Exercise brief> Which of the lines below contain the string "eapply"? Copy each one.

Data entries:
+===+
(* ===== verification/TcbSpec.v ===== *)
(** * What the control block promises: byte streams

    Two abstract components and the refinement theorems of the control block.

    Sending side: [SendBuf] is the sequence number of the oldest unacknowledged
    byte and the bytes from there on.  The block keeps it as a list of in-flight
    packets in no particular order (a partly acknowledged packet moves to the
    end); [send_rel] says the packets tile the unacknowledged bytes.

    Receiving side: [recv_rel] says that the reassembly map holds pieces of the
    peer's byte stream.  Both hold as long as sequence numbers do not wrap. *)

From S2P Require Import Prelude Etherparse Packet Tcb.

(** ** The send buffer *)

Record SendBuf := mkSendBuf {
  una : Z;
  unacked : list byte;
}.

Definition sb_write (bs : list byte) (s : SendBuf) : SendBuf :=
  mkSendBuf (una s) (unacked s ++ bs).
Definition sb_ack (a : Z) (s : SendBuf) : SendBuf :=
  mkSendBuf a (drain_front (a - una s) (unacked s)).

(** [tiles u l v]: the packets of [l], in order, cover [u..v) without gaps; some
    of them may be empty. *)
Fixpoint tiles (u : Z) (l : list InflightPacket) (v : Z) : Prop :=
  match l with
  | [] => u = v
  | p :: l =>
      inflight_seq p = u /\ tiles (u + len (inflight_payload p)) l v
  end.

Definition bytes_of (l : list InflightPacket) : list byte :=
  concat (map inflight_payload l).

Definition send_rel (t : Tcb) (s : SendBuf) : Prop :=
  exists l, l ≡ₚ inflight_packets t /\ tiles (una s) l (seq t) /\
    unacked s = bytes_of l /\ last_ack t = una s /\ 0 <= una s /\ seq t < U32.

(** *** Tilings *)

Lemma tiles_len u l v : tiles u l v -> v = u + len (bytes_of l).
Proof.
  revert u. induction l as [|p l IH]; intros u; simpl.
  - unfold bytes_of. simpl. rewrite len_nil. lia.
  - intros [_ H]. apply IH in H. unfold bytes_of in *. simpl. rewrite len_app. lia.
Qed.

Lemma tiles_le u l v : tiles u l v -> u <= v.
Proof. intros ->%tiles_len. pose proof (len_nonneg (bytes_of l)). lia. Qed.

Lemma tiles_app u l k v w :
  tiles u l v -> tiles v k w -> tiles u (l ++ k) w.
Proof.
  revert u. induction l as [|p l IH]; intros u; simpl; [by intros ->|].
  intros [? ?] ?. eauto.
Qed.

(** Every tile lies inside the tiled range. *)
Lemma tiles_in u l v p :
  tiles u l v -> p ∈ l ->
  u <= inflight_seq p /\ inflight_seq p + len (inflight_payload p) <= v.
Proof.
  revert u. induction l as [|q l IH]; intros u; simpl; [by intros _ ?%not_elem_of_nil|].
  intros [Hs Ht] [->|Hin]%elem_of_cons.
  - apply tiles_le in Ht. auto with lia.
  - pose proof (len_nonneg (inflight_payload q)). apply IH in Ht as [? ?]; auto with lia.
Qed.

(** [has a p]: the packet ends at or after [a] and starts before it. *)
Definition has (a : Z) (p : InflightPacket) : Prop :=
  inflight_seq p < a <= inflight_seq p + len (inflight_payload p).
#[export] Instance has_dec a p : Decision (has a p).
Proof. unfold has. apply _. Defined.

Lemma tiles_has_none u l v a : tiles u l v -> a <= u -> filter (has a) l = [].
Proof.
  intros Ht Hle. apply filter_none. intros p Hp Hh.
  apply (tiles_in _ _ _ _ Ht) in Hp as [? _]. destruct Hh. lia.
Qed.

Lemma tiles_has_one u l v a : tiles u l v -> (length (filter (has a) l) <= 1)%nat.
Proof.
  revert u. induction l as [|p l IH]; intros u; simpl; [lia|].
  intros [Hs Ht]. rewrite filter_cons. case_decide as Hh; [|eauto].
  rewrite (tiles_has_none _ _ _ _ Ht); [done|]. destruct Hh. lia.
Qed.

(** *** One packet under an acknowledgment *)

Definition ack_one (a : Z) (p : InflightPacket) : list InflightPacket :=
  if inflight_seq p + len (inflight_payload p) <=? a then []
  else if inflight_seq p <? a
  then [mkInflightPacket a (drain_front (a - inflight_seq p) (inflight_payload p))]
  else [p].

(** A packet in range. *)
Definition in_range (p : InflightPacket) : Prop :=
  0 <= inflight_seq p /\ inflight_seq p + len (inflight_payload p) < U32.

Lemma contains_spec {E} b p a :
  in_range p -> @contains E b p a = Ret (bool_decide (has a p)).
Proof.
  intros [? ?]. pose proof (len_nonneg (inflight_payload p)).
  unfold contains, has, plain_add. destruct (Z.ltb_spec (inflight_seq p) a).
  - rewrite cast_small by lia. rewrite arith_small by lia.
    unfold mbind, exec_bind, mret, exec_ret. f_equal. symmetry.
    destruct (Z.leb_spec a (inflight_seq p + len (inflight_payload p)));
      [apply bool_decide_eq_true | apply bool_decide_eq_false]; lia.
  - unfold mret, exec_ret. f_equal. symmetry. apply bool_decide_eq_false. lia.
Qed.

Lemma retained_spec a p :
  in_range p -> retained a p = true <-> a < inflight_seq p + len (inflight_payload p).
Proof.
  intros [? ?]. pose proof (len_nonneg (inflight_payload p)).
  unfold retained. rewrite cast_small, wrapping_add_small by lia.
  rewrite Z.ltb_lt. unfold saturating_sub. lia.
Qed.

Lemma ack_one_not_has a p :
  in_range p -> ~ has a p -> ack_one a p = filter (fun q => retained a q = true) [p].
Proof.
  intros Hr Hn. rewrite filter_cons, filter_nil. unfold ack_one, has in *.
  pose proof (len_nonneg (inflight_payload p)).
  case_decide as Hd; rewrite (retained_spec a p Hr) in Hd; repeat case_match; propify; auto; lia.
Qed.

Lemma ack_filter_not_has a l :
  Forall in_range l -> filter (has a) l = [] ->
  filter (fun q => retained a q = true) l = l ≫= ack_one a.
Proof.
  induction l as [|p l IH]; [done|]. intros [Hp Hl]%Forall_cons Hf.
  rewrite filter_cons in Hf. case_decide; [done|].
  rewrite bind_cons, ack_one_not_has, <-IH by done.
  rewrite !filter_cons, filter_nil. by case_decide.
Qed.

(** *** The acknowledgment of a whole list *)

Lemma split_inflight_cons a i p l :
  split_inflight a (S i) (p :: l) ≡ₚ p :: split_inflight a i l.
Proof. unfold split_inflight. simpl. destruct (l !! i); [|done]. by case_match. Qed.

(** The position search and the split together: the packets change one by one,
    up to the order of the list. *)
Lemma ack_inflight {E} b a l :
  Forall in_range l -> 0 <= a -> (length (filter (has a) l) <= 1)%nat ->
  exists i, @position_contains E b a l = Ret i /\
    filter (fun q => retained a q = true)
      (match i with Some i => split_inflight a i l | None => l end) ≡ₚ l ≫= ack_one a.
Proof.
  intros Hl Ha. induction Hl as [|p l Hp Hl IH]; intros Hf; [by exists None|].
  simpl position_contains. rewrite contains_spec by done.
  unfold mbind at 1, exec_bind at 1. rewrite filter_cons in Hf. case_decide as Hh.
  - rewrite bool_decide_eq_true_2 by done. exists (Some 0%nat). split; [done|].
    simpl in Hf. assert (filter (has a) l = []) as Hnone
      by (apply nil_length_inv; lia).
    rewrite bind_cons. unfold split_inflight. simpl.
    destruct Hp as [? ?], Hh. pose proof (len_nonneg (inflight_payload p)).
    rewrite wrapping_sub_small by lia. unfold ack_one at 1.
    destruct (Z.ltb_spec (a - inflight_seq p) (len (inflight_payload p))).
    + rewrite (proj2 (Z.leb_gt _ _)), (proj2 (Z.ltb_lt _ _)) by lia.
      rewrite filter_app, (ack_filter_not_has a l) by done.
      rewrite (Permutation_app_comm _ (filter _ _)). apply Permutation_app_tail.
      rewrite filter_cons, filter_nil, decide_True; [done|].
      apply retained_spec; unfold in_range; simpl; rewrite len_drain_front by lia.
      * lia.
      * lia.
    + rewrite (proj2 (Z.leb_le _ _)) by lia. by rewrite ack_filter_not_has.
  - rewrite bool_decide_eq_false_2 by done. destruct (IH Hf) as (i & -> & Hi).
    exists (S <$> i). split; [done|].
    rewrite bind_cons, ack_one_not_has by done. rewrite <-Hi.
    destruct i as [i|]; simpl;
      [rewrite split_inflight_cons|]; rewrite filter_cons, (filter_cons _ _ []), filter_nil;
      by case_decide.
Qed.

(** The same on a tiling: what remains tiles from the acknowledgment on, and
    holds the remaining bytes. *)
Lemma tiles_ack_before u l v a :
  tiles u l v -> a <= u -> tiles u (l ≫= ack_one a) v /\ bytes_of (l ≫= ack_one a) = bytes_of l.
Proof.
  revert u. induction l as [|p l IH]; intros u; [done|].
  cbn [tiles]. intros [Hs Ht] Hle. pose proof (len_nonneg (inflight_payload p)).
  destruct (IH _ Ht) as [IH1 IH2]; [lia|]. rewrite bind_cons. unfold ack_one at 1 3.
  rewrite (proj2 (Z.ltb_ge (inflight_seq p) a)) by lia. destruct (Z.leb_spec (inflight_seq p + len (inflight_payload p)) a).
  - assert (inflight_payload p = []) as Hp by (apply len_zero; lia). unfold bytes_of in *. simpl.
    rewrite Hp in *. rewrite len_nil, Z.add_0_r in IH1. done.
  - split; [by split|]. unfold bytes_of in *. simpl. by rewrite IH2.
Qed.

Lemma tiles_ack u l v a :
  tiles u l v -> u <= a <= v ->
  tiles a (l ≫= ack_one a) v /\
  bytes_of (l ≫= ack_one a) = drain_front (a - u) (bytes_of l).
Proof.
  revert u. induction l as [|p l IH]; intros u; cbn [tiles].
  - intros -> ?. assert (a = v) as -> by lia. by rewrite Z.sub_diag.
  - intros [Hs Ht] Ha. destruct (decide (a = u)) as [->|Hau].
    { rewrite Z.sub_diag. by apply (tiles_ack_before u (p :: l)). }
    pose proof (len_nonneg (inflight_payload p)). rewrite bind_cons. unfold ack_one at 1 3.
    unfold bytes_of at 2; simpl. rewrite drain_front_app by lia. rewrite Hs.
    destruct (Z.leb_spec (u + len (inflight_payload p)) a); [|rewrite (proj2 (Z.ltb_lt _ _)) by lia].
    + destruct (IH _ Ht) as [IH1 IH2]; [lia|]. split; [done|]. simpl. rewrite IH2.
      rewrite (drain_front_ge (a - u)) by lia. simpl. f_equal. lia.
    + destruct (tiles_ack_before _ _ _ a Ht) as [IH1 IH2]; [lia|]. split.
      * simpl. split; [done|]. rewrite len_drain_front by lia.
        replace (a + _) with (u + len (inflight_payload p)) by lia. done.
      * unfold bytes_of in *. simpl. rewrite IH2. f_equal.
        unfold drain_front. replace (Z.to_nat (a - u - _)) with 0%nat by lia. done.
Qed.

(** *** Refinement of the send buffer *)

Lemma send_rel_in_range t s : send_rel t s -> Forall in_range (inflight_packets t).
Proof.
  intros (l & Hp & Ht & _ & _ & ? & ?). apply Forall_forall. intros p Hin.
  rewrite <-Hp in Hin. apply (tiles_in _ _ _ _ Ht) in Hin as [? ?].
  unfold in_range. auto with lia.
Qed.

(** The relation only looks at four fields. *)
Lemma send_rel_ext t t' s :
  seq t' = seq t -> last_ack t' = last_ack t -> inflight_packets t' = inflight_packets t ->
  send_rel t s -> send_rel t' s.
Proof. unfold send_rel. by intros -> -> ->. Qed.

Lemma add_inflight_packet_rel t s bs :
  send_rel t s -> seq t + len bs < U32 ->
  send_rel (add_inflight_packet (seq t) bs t) (sb_write bs s).
Proof.
  intros (l & Hp & Ht & Hu & Hl & Hpos & Hlt) Hfit.
  pose proof (tiles_le _ _ _ Ht). pose proof (len_nonneg bs).
  exists (l ++ [mkInflightPacket (seq t) bs]). simpl.
  rewrite cast_small, wrapping_add_small by lia. repeat split; auto; [by rewrite Hp| |].
  - eapply tiles_app; [done|]. simpl. auto.
  - rewrite Hu. unfold bytes_of. rewrite map_app, concat_app. simpl. by rewrite app_nil_r.
Qed.

Lemma change_last_ack_rel {E} b a t s :
  send_rel t s -> state t = Established -> una s <= a <= seq t ->
  exists l, @change_last_ack E b a t = Ret (set_inflight l (set_last_ack a t)) /\
    send_rel (set_inflight l (set_last_ack a t)) (sb_ack a s).
Proof.
  intros Hrel Hst Ha. pose proof (send_rel_in_range _ _ Hrel) as Hin.
  destruct Hrel as (l & Hp & Ht & Hu & Hl & Hpos & Hlt).
  destruct (@ack_inflight E b a (inflight_packets t)) as (i & Hi & Hperm);
    [done|lia|rewrite <-Hp; by eapply tiles_has_one|].
  unfold change_last_ack. rewrite wrapping_add_sub by lia.
  rewrite decide_True by done. cbn [inflight_packets set_last_ack]. rewrite Hi.
  eexists. split; [reflexivity|]. simpl.
  destruct (tiles_ack _ _ _ _ Ht Ha) as [Ht' Hb'].
  exists (l ≫= ack_one a). simpl. repeat split; auto; [|by rewrite Hb', Hu|lia].
  by rewrite Hperm, Hp.
Qed.

(** The unacknowledged bytes are those between the two numbers. *)
Lemma send_rel_len t s : send_rel t s -> len (unacked s) = seq t - last_ack t.
Proof. intros (l & _ & Ht & -> & -> & _). apply tiles_len in Ht. lia. Qed.

(** The bytes of a packet that starts where a tiling does begin the tiling's. *)
Lemma tiles_first u l v p :
  tiles u l v -> p ∈ l -> inflight_seq p = u -> inflight_payload p `prefix_of` bytes_of l.
Proof.
  revert u. induction l as [|q l IH]; intros u; simpl; [by intros _ ?%not_elem_of_nil|].
  intros [Hs Ht] [->|Hin]%elem_of_cons Hu; [by apply prefix_app_r|].
  pose proof (len_nonneg (inflight_payload q)).
  destruct (tiles_in _ _ _ _ Ht Hin) as [Hle _].
  assert (inflight_payload q = []) as Hq by (apply len_zero; lia).
  unfold bytes_of in *. simpl. rewrite Hq in *. simpl.
  rewrite len_nil, Z.add_0_r in Ht. by apply (IH u).
Qed.

(** While data is unacknowledged, a packet that starts at the last acknowledgment
    is in flight, and holds the oldest unacknowledged bytes. *)
Lemma send_rel_oldest t s :
  send_rel t s -> last_ack t <> seq t ->
  exists p, List.find (fun p => inflight_seq p =? last_ack t) (inflight_packets t) = Some p /\
    inflight_payload p `prefix_of` unacked s.
Proof.
  intros (l & Hp & Ht & Hu & Hl & Hpos & Hlt) Hne. rewrite Hl in *.
  destruct (List.find _ (inflight_packets t)) as [p|] eqn:Hf.
  - apply List.find_some in Hf as [Hin Hseq]. propify.
    apply list_elem_of_In in Hin. rewrite <-Hp in Hin. exists p. split; [done|].
    rewrite Hu. by eapply tiles_first.
  - destruct l as [|q l]; simpl in Ht; [done|]. destruct Ht as [Hs Ht].
    apply List.find_none with (x := q) in Hf; [propify; lia|].
    apply list_elem_of_In. rewrite <-Hp. constructor.
Qed.

(** ** The receive stream *)

(** [piece irs S k bs]: [bs] is what the stream [S], whose first byte has
    sequence number [irs], holds from sequence number [k] on. *)
Definition piece (irs : Z) (S : list byte) (k : Z) (bs : list byte) : Prop :=
  irs <= k /\ bs `prefix_of` drain_front (k - irs) S.

Record recv_rel (irs : Z) (S : list byte) (t : Tcb) : Prop := {
  rr_irs : 0 <= irs;
  rr_ack : irs <= ack t <= irs + len S;
  rr_fit : irs + len S < U32;
  rr_pieces : map_Forall (fun k p => piece irs S k (unordered_payload p)) (unordered_packets t);
}.

(** The bytes up to the acknowledgment number: what was delivered so far. *)
Definition delivered (irs : Z) (S : list byte) (t : Tcb) : list byte := truncate (ack t - irs) S.

Lemma recv_rel_ext irs S t t' :
  ack t' = ack t -> unordered_packets t' = unordered_packets t ->
  recv_rel irs S t -> recv_rel irs S t'.
Proof. intros Ha Hu []. split; by rewrite ?Ha, ?Hu. Qed.

Lemma add_unordered_packet_rel irs S t k bs :
  recv_rel irs S t -> piece irs S k bs -> recv_rel irs S (add_unordered_packet k bs t).
Proof.
  intros [] Hpc. unfold add_unordered_packet. case_match; [by split|].
  split; simpl; auto. by apply map_Forall_insert_2.
Qed.

Lemma get_unordered_packets_rel irs S t :
  recv_rel irs S t -> recv_rel irs S (get_unordered_packets t).2.
Proof. intros []. split; simpl; auto. by apply map_Forall_delete. Qed.

(** Taking the packet at the acknowledgment number and advancing the number by
    its length extends what was delivered by exactly its bytes. *)
Lemma deliver_rel irs S t bs :
  recv_rel irs S t -> (get_unordered_packets t).1 = Some bs ->
  let t' := add_ack (cast U32 (len bs)) (get_unordered_packets t).2 in
  recv_rel irs S t' /\ delivered irs S t' = delivered irs S t ++ bs.
Proof.
  intros [] Hg. simpl in Hg.
  apply fmap_Some in Hg as (p & Hp & ->). pose proof (rr_pieces0 _ _ Hp) as [? [k Hk]].
  set (bs := unordered_payload p) in *. pose proof (len_nonneg bs).
  assert (len bs <= len S - (ack t - irs)) as Hle.
  { apply (f_equal len) in Hk. rewrite len_app, len_drain_front in Hk by lia.
    pose proof (len_nonneg k). lia. }
  assert (wrapping_add U32 (ack t) (cast U32 (len bs)) = ack t + len bs) as Hack
    by (rewrite cast_small by lia; apply wrapping_add_small; lia).
  simpl. split.
  - split; simpl; rewrite ?Hack; auto; [lia|]. by apply map_Forall_delete.
  - unfold delivered. simpl. rewrite Hack. unfold truncate, drain_front, len in *.
    replace (Z.to_nat (ack t + Z.of_nat (length bs) - irs))
      with (Z.to_nat (ack t - irs) + length bs)%nat by lia.
    rewrite <-take_take_drop, Hk. f_equal. by rewrite take_app_length.
Qed.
+===+
Output of the task>
  - eapply tiles_app; [done|]. simpl. auto.
    [done|lia|rewrite <-Hp; by eapply tiles_has_one|].
    rewrite Hu. by eapply tiles_first.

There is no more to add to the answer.